──────── Material provided

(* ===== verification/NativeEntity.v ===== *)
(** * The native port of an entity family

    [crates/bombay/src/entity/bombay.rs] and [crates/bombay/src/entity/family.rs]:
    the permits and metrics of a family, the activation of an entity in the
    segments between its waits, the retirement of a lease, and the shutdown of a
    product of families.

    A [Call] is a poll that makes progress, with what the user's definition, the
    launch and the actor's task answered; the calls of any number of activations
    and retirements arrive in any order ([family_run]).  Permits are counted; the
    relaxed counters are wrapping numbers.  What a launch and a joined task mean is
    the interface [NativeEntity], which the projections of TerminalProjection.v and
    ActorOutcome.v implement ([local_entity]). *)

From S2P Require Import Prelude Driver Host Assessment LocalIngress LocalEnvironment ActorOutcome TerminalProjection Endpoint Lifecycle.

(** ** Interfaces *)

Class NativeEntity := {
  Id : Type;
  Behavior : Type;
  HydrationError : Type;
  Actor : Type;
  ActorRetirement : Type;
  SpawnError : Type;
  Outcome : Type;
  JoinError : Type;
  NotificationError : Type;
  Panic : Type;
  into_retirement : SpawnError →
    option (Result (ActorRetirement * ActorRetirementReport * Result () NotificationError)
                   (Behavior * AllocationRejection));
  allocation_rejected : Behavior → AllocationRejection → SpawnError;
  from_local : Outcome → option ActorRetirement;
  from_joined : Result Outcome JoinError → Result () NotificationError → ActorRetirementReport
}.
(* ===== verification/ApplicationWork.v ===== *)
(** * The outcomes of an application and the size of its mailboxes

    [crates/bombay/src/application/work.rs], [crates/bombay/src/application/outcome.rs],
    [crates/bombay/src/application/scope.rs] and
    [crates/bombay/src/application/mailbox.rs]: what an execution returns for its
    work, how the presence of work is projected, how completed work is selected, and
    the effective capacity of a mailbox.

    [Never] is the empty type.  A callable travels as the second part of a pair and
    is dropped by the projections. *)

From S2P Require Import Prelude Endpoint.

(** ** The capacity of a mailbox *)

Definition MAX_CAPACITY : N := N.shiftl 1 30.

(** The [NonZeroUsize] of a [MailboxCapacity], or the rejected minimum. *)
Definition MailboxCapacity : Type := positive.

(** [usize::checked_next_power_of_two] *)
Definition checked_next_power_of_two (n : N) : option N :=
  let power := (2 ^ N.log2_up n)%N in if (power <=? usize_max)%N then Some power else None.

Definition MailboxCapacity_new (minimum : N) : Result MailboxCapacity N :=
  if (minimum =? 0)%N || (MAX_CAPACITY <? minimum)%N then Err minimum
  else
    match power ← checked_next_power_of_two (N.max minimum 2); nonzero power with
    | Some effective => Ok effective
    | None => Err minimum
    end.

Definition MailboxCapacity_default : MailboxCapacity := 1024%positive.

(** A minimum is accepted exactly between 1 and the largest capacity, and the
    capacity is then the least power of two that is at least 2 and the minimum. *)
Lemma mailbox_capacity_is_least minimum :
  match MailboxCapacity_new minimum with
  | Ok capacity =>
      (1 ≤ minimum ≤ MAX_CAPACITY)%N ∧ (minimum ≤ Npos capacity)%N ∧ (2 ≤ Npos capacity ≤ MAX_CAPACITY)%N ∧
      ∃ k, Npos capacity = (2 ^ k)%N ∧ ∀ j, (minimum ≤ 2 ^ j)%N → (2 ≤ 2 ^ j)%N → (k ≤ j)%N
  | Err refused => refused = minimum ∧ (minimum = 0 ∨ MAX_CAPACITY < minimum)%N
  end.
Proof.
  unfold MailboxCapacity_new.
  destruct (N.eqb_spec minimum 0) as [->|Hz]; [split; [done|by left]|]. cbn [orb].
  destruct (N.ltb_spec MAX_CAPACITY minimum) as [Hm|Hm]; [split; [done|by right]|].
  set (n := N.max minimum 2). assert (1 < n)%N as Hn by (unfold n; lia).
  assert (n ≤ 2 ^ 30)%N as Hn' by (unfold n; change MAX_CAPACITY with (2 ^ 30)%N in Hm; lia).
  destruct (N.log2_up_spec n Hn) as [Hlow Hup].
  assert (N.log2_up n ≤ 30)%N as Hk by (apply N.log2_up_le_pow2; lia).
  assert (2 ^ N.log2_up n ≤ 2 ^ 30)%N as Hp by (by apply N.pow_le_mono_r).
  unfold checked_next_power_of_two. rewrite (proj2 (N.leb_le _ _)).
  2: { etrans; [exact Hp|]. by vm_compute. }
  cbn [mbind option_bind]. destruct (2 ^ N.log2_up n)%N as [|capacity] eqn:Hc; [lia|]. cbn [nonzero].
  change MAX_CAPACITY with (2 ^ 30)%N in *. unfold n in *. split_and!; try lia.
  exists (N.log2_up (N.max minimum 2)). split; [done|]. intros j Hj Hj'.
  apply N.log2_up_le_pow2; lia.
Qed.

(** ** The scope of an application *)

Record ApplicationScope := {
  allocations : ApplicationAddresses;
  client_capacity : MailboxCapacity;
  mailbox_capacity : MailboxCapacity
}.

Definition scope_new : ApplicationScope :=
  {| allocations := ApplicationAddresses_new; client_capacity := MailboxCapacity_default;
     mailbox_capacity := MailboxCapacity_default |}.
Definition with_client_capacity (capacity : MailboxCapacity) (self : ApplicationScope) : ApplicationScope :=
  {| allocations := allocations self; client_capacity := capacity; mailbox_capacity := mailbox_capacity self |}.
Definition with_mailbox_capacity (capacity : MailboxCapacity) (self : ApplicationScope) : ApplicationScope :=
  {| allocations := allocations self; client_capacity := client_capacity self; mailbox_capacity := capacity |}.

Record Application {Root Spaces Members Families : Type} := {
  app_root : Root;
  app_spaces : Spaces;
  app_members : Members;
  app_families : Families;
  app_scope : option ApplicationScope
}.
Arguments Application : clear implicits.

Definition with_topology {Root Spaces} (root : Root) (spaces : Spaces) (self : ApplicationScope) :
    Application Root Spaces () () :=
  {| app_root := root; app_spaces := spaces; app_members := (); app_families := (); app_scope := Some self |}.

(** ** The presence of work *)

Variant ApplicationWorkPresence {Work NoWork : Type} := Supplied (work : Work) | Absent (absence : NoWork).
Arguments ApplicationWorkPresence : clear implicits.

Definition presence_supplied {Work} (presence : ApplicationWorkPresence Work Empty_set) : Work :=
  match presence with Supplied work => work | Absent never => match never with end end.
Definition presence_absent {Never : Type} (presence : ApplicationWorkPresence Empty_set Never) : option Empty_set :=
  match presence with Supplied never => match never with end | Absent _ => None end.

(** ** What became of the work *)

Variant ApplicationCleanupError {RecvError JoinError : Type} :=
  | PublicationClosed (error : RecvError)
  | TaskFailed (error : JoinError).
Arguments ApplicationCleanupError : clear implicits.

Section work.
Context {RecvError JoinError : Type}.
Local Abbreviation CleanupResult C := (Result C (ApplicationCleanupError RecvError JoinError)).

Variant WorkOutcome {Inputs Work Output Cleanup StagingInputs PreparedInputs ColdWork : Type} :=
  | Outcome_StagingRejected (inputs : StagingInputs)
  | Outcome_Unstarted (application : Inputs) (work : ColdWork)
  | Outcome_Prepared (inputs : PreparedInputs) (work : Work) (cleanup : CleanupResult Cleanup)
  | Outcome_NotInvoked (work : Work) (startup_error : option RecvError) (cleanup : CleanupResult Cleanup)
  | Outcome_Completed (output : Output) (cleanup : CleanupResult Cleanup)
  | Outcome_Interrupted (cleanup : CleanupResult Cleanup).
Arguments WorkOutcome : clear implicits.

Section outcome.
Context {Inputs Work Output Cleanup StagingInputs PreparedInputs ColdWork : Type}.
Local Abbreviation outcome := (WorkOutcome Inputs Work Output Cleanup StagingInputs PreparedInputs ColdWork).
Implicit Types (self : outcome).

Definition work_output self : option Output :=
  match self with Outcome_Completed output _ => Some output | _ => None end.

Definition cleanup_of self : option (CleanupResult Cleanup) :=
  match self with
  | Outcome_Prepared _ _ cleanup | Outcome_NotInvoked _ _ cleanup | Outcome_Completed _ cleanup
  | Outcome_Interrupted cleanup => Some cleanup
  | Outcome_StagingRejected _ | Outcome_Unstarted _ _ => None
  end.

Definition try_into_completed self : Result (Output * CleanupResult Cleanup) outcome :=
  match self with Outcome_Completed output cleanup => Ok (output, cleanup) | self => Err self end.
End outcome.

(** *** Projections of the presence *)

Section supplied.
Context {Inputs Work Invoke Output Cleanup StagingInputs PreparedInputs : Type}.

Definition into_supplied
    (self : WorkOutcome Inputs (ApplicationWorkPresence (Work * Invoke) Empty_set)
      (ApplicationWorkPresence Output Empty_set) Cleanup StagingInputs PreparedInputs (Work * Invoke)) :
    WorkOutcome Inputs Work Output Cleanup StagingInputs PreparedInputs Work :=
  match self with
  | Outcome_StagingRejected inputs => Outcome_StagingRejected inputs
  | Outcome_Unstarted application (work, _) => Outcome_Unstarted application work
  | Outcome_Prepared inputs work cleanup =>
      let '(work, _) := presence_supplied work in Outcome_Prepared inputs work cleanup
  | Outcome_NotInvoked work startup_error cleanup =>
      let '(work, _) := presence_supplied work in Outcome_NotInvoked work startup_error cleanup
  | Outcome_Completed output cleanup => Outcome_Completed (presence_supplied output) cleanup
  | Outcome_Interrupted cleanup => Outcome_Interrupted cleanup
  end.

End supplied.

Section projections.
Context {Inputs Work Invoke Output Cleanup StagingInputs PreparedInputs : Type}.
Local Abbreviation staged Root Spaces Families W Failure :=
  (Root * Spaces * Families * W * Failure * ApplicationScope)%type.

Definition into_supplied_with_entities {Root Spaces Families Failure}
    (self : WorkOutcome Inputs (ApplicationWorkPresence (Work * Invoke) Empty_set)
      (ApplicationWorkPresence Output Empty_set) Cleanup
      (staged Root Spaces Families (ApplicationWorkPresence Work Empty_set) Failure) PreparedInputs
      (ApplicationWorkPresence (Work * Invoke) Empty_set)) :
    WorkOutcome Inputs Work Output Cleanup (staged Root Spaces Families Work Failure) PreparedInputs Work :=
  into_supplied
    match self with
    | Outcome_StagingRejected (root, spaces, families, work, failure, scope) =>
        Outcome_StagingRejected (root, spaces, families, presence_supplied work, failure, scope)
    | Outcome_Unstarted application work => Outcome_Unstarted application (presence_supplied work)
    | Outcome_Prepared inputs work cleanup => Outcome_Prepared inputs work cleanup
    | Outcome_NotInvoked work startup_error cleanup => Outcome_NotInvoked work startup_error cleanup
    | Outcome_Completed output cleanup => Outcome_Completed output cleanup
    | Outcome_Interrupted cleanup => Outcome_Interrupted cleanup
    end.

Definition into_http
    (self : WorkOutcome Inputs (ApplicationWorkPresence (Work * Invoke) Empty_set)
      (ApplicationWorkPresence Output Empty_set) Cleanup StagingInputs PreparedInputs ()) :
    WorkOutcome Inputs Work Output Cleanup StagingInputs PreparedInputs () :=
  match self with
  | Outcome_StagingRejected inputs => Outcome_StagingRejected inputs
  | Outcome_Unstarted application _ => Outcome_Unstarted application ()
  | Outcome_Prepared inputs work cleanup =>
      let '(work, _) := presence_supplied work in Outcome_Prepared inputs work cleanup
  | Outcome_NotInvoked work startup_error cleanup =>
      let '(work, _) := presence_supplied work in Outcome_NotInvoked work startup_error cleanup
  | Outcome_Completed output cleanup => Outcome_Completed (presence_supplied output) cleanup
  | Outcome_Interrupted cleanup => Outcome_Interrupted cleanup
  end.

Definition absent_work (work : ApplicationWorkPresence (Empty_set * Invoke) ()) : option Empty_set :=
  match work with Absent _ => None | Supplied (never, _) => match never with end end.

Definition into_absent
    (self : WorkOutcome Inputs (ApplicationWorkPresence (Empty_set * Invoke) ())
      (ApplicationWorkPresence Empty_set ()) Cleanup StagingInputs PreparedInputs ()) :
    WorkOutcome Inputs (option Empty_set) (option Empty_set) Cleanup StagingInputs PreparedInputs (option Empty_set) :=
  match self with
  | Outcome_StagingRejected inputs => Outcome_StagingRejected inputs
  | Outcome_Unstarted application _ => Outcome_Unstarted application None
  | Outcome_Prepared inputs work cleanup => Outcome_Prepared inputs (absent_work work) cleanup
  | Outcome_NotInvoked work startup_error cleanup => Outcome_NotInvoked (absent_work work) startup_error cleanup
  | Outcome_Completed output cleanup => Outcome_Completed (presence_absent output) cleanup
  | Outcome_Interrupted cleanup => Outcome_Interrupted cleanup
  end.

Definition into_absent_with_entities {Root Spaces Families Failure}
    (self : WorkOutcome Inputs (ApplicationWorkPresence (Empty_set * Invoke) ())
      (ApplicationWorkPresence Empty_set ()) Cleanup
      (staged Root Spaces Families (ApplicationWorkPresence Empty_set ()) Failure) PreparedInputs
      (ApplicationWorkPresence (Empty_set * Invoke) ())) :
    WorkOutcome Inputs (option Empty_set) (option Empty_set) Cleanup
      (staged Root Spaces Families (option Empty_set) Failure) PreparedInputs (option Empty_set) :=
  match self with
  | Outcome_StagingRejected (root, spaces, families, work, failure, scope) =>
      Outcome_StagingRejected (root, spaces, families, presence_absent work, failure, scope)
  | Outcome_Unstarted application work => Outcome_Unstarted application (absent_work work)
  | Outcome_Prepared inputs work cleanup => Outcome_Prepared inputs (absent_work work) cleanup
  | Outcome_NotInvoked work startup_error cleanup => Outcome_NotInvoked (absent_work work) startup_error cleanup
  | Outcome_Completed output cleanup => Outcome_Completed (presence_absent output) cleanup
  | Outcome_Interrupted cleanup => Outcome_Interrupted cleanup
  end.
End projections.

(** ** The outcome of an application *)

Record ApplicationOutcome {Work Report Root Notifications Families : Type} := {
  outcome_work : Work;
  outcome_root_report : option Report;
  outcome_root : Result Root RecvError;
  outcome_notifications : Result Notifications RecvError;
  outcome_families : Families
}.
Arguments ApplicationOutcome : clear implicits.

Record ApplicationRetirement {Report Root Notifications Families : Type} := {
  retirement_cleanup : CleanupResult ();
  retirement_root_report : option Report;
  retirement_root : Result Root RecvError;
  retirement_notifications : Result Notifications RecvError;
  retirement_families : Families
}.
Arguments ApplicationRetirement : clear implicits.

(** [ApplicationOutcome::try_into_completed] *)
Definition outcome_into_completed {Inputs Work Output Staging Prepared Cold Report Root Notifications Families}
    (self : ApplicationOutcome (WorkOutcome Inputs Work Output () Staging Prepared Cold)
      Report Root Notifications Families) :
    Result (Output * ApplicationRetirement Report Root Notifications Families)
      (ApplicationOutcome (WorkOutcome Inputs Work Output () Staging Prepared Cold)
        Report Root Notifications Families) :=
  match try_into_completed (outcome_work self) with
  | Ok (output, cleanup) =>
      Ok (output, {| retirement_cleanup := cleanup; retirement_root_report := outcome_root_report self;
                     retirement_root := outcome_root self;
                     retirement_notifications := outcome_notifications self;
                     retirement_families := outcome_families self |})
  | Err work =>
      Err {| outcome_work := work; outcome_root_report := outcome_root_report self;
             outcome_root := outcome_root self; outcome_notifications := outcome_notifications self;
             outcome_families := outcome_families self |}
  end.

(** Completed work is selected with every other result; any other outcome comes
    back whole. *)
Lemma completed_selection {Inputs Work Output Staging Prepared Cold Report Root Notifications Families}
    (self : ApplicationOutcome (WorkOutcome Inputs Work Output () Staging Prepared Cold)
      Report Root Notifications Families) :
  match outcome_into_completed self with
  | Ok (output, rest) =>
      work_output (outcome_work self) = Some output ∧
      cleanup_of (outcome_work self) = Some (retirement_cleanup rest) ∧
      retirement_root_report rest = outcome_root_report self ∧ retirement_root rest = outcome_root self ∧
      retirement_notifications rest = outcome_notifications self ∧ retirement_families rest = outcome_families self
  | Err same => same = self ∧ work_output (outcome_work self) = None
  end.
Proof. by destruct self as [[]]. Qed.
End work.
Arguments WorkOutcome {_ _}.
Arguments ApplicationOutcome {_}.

────────────────

■ What you will do: Copy each line in the data that holds the word "positive".

■ Your response:
Definition MailboxCapacity : Type := positive.
Definition MailboxCapacity_default : MailboxCapacity := 1024%positive.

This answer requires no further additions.